Imagine televising death penalty proponents assembled in a bar at half-time
of Monday Night Football games, the way visiting teams' fans are often shown.
TV monitors along the walls display, in split-screen, the barroom and the
inside of a prison gas chamber. These people are a select group, publicly
representing a nationwide audience, gathered to witness an execution --
carried out not by the state but by the family of a murder victim.
What has occasioned this situation is an idea that has been obscured by
the larger debate over capital punishment, and one we are obliged to examine:
The possibility that, perhaps, as a consequence of one of these grisly and
heinous murders, the only way the family of a victim can ever regain
psychological equilibrium is to see the perpetrator executed. And that the
state, concurrently acknowledging that deterrence is a sham, would permanently
turn over to next-of-kin the ability to salve their grief. Revenge reclaims,
if you will, integrity by becoming personal.
Whether the condemned will in fact die is the decision of each family,
and its alone; no one will know until the appointed moment. A determinate
date of six months after imposition of sentencing should be established;
time enough for the family to fully comprehend the nature of its ordeal
and options, a process in many ways analogous to that of the counterpart
with whom it is locked in symbiotic embrace.

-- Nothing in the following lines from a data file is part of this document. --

(** * DataVerser: schema evolution utilities

    A shallow embedding of [dynamic-etl-frontend-v2/src/utils/schemaUtils.js]
    ([normalizeFieldsArray], [buildFieldMap], [diffSchemas],
    [computeStability], [fieldTimeline]) together with the properties the
    specification states about schema diffs.

    JavaScript strings are modelled by [string]; a character of [string]
    stands for one code unit below 256.  Field maps are plain JavaScript
    objects in the source ([const map = {}]), so the model keeps what such
    an object does: own keys in [Object.keys] order, reads that fall
    through to the prototype, and the assignment [map['__proto__'] = v]
    that replaces the prototype instead of storing a key. *)

From Stdlib Require Import ZArith Ascii String.
From Stdlib Require Floats.SpecFloat.
From stdpp Require Import base tactics option list strings pretty.

Local Open Scope list_scope.
#[local] Set Warnings "-clear-no-such-hyp".

(** ** JavaScript values *)

(** A normalised field descriptor, the shape [normalizeFieldsArray]
    produces: [{ name, type, nullable, new? }].  [new] is [true] when the
    optional property [new: true] is there. *)
Record Field := mkField {
  name : string;
  type : string;
  nullable : bool;
  new : bool
}.

(** The values that reach the code: primitives, descriptor objects, and
    the members of [Object.prototype] that a read on a plain object can
    return ([VBuiltin "toString"] is the function
    [Object.prototype.toString]; [VBuiltin "__proto__"] is
    [Object.prototype] itself). *)
Inductive Value :=
| VUndefined
| VNull
| VBool (b : bool)
| VNumber (z : Z)
| VString (s : string)
| VField (f : Field)
| VBuiltin (k : string).

#[global] Instance Field_eq_dec : EqDecision Field.
Proof. solve_decision. Defined.

#[global] Instance Value_eq_dec : EqDecision Value.
Proof. solve_decision. Defined.

(** [!!v]: ToBoolean.  Numbers are integers here, so only zero is falsy. *)
Definition truthy (v : Value) : bool :=
  match v with
  | VUndefined | VNull => false
  | VBool b => b
  | VNumber z => negb (z =? 0)%Z
  | VString s => negb (String.eqb s "")
  | VField _ | VBuiltin _ => true
  end.

(** [a || b] *)
Definition js_or (a b : Value) : Value := if truthy a then a else b.

(** [a !== b].  Two descriptor objects are compared by identity in
    JavaScript; the code only applies [!==] to primitives. *)
Definition strict_neq (a b : Value) : bool := bool_decide (a ≠ b).

(** [v.type] and [v.nullable]; [None] is the TypeError of a property read
    on [undefined] or [null].  Only descriptor objects carry these
    properties: functions, strings, booleans and numbers answer
    [undefined]. *)
Definition get_type (v : Value) : option Value :=
  match v with
  | VUndefined | VNull => None
  | VField f => Some (VString (type f))
  | _ => Some VUndefined
  end.

Definition get_nullable (v : Value) : option Value :=
  match v with
  | VUndefined | VNull => None
  | VField f => Some (VBool (nullable f))
  | _ => Some VUndefined
  end.

(** ** Strings: [trim] and array-index keys *)

(** Code units below 256 that [String.prototype.trim] strips: TAB, LF, VT,
    FF, CR, SPACE and NBSP. *)
Definition is_white_space (c : ascii) : bool :=
  let n := N_of_ascii c in
  ((9 <=? n) && (n <=? 13) || (n =? 32) || (n =? 160))%N.

Fixpoint trim_start (s : string) : string :=
  match s with
  | String c s' => if is_white_space c then trim_start s' else s
  | EmptyString => EmptyString
  end.

Fixpoint trim_end (s : string) : string :=
  match s with
  | EmptyString => EmptyString
  | String c s' =>
      match trim_end s' with
      | EmptyString => if is_white_space c then EmptyString else String c EmptyString
      | t => String c t
      end
  end.

Definition trim (s : string) : string := trim_end (trim_start s).

Definition digit_of (c : ascii) : option N :=
  let n := N_of_ascii c in
  if ((48 <=? n) && (n <=? 57))%N then Some (n - 48)%N else None.

Fixpoint parse_digits (s : string) (acc : N) : option N :=
  match s with
  | EmptyString => Some acc
  | String c s' =>
      match digit_of c with
      | Some d => parse_digits s' (10 * acc + d)%N
      | None => None
      end
  end.

(** A property key is an array index when it is the canonical decimal
    spelling of an integer below 2^32 - 1.  [Object.keys] lists such keys
    first, in ascending numeric order. *)
Definition array_index (s : string) : option N :=
  match s with
  | EmptyString => None
  | String c EmptyString => digit_of c
  | String c _ =>
      if Ascii.eqb c "0"%char then None
      else match parse_digits s 0 with
           | Some n => if (n <? 4294967295)%N then Some n else None
           | None => None
           end
  end.

(** ** Raw descriptors and [normalizeFieldsArray] *)

(** A descriptor as it arrives.  [None] for [name], [field] and [type] is
    a property that is absent, [undefined] or [null] (the three are alike
    to [??]); when present they are strings.  [nullable] and [new] may
    hold any value. *)
Record RawField := mkRaw {
  raw_name : option string;
  raw_field : option string;
  raw_type : option string;
  raw_nullable : Value;
  raw_new : Value
}.

Definition normalizeField (f : RawField) : Field :=
  {| name := match raw_name f with
             | Some n => n
             | None => trim (default "" (raw_field f))
             end;
     type := default "unknown" (raw_type f);
     nullable := strict_neq (raw_nullable f) (VBool false);
     new := truthy (raw_new f) |}.

(** [fields = []] and [(fields || [])]: an absent or [null] array is the
    empty array. *)
Definition normalizeFieldsArray (fields : option (list RawField)) : list Field :=
  normalizeField <$> default [] fields.

(** ** Field maps: [buildFieldMap] *)

(** The object built from [const map = {}].  [own] holds the own
    properties in insertion order; [proto] is [Some d] once
    [map['__proto__'] = d] has replaced the prototype by the descriptor
    [d], and [None] while the prototype is [Object.prototype]. *)
Record FieldMap := mkMap {
  own : list (string * Field);
  proto : option Field
}.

The barroom witnesses should certainly include children, and they should
be encouraged to ask questions of their parents about the proceedings. They
will view the face of the condemned on one half of the monitor's screen,
and view themselves on the screen's other half. The nationwide audience
will be afforded a similar perspective, and the condemned will be able to
see the crowd on a chamber monitor.
A country overwhelmingly disposed to retribution is thus enabled to view
itself celebrating its solidarity for what it believes is a just and equivalent
act. It watches itself instructing its children, in real time on Monday
nights, on the efficacy of capital punishment. The aura of secrecy and darkness
associated with the state-as-executioner is replaced by open national camaraderie
and family values.
Would such an ongoing spectacle exacerbate our sadistic instincts or induce
revulsion? Would an aggrieved family who might ultimately decline to deliver
reprisal then suffer the displaced and instantly visible rage of a nation
which expected its sense of justice to be honored? Or would we eventually
come to glimpse ourselves as codependent participants in the equivalent
of yet another afternoon talk show?
Clearly, here, we're afforded an opportunity to learn much about who we
are, as distinct from who we believed we were. At the very least, transferring
the privilege to execute from the domain of bureaucrats to the victim's
family deprives the act of its abstract status. It is no longer merely something
the state does in our name. It is ours, finally and truly, to deal with,
and the debate and our character as a people can only be clarified as a
consequence.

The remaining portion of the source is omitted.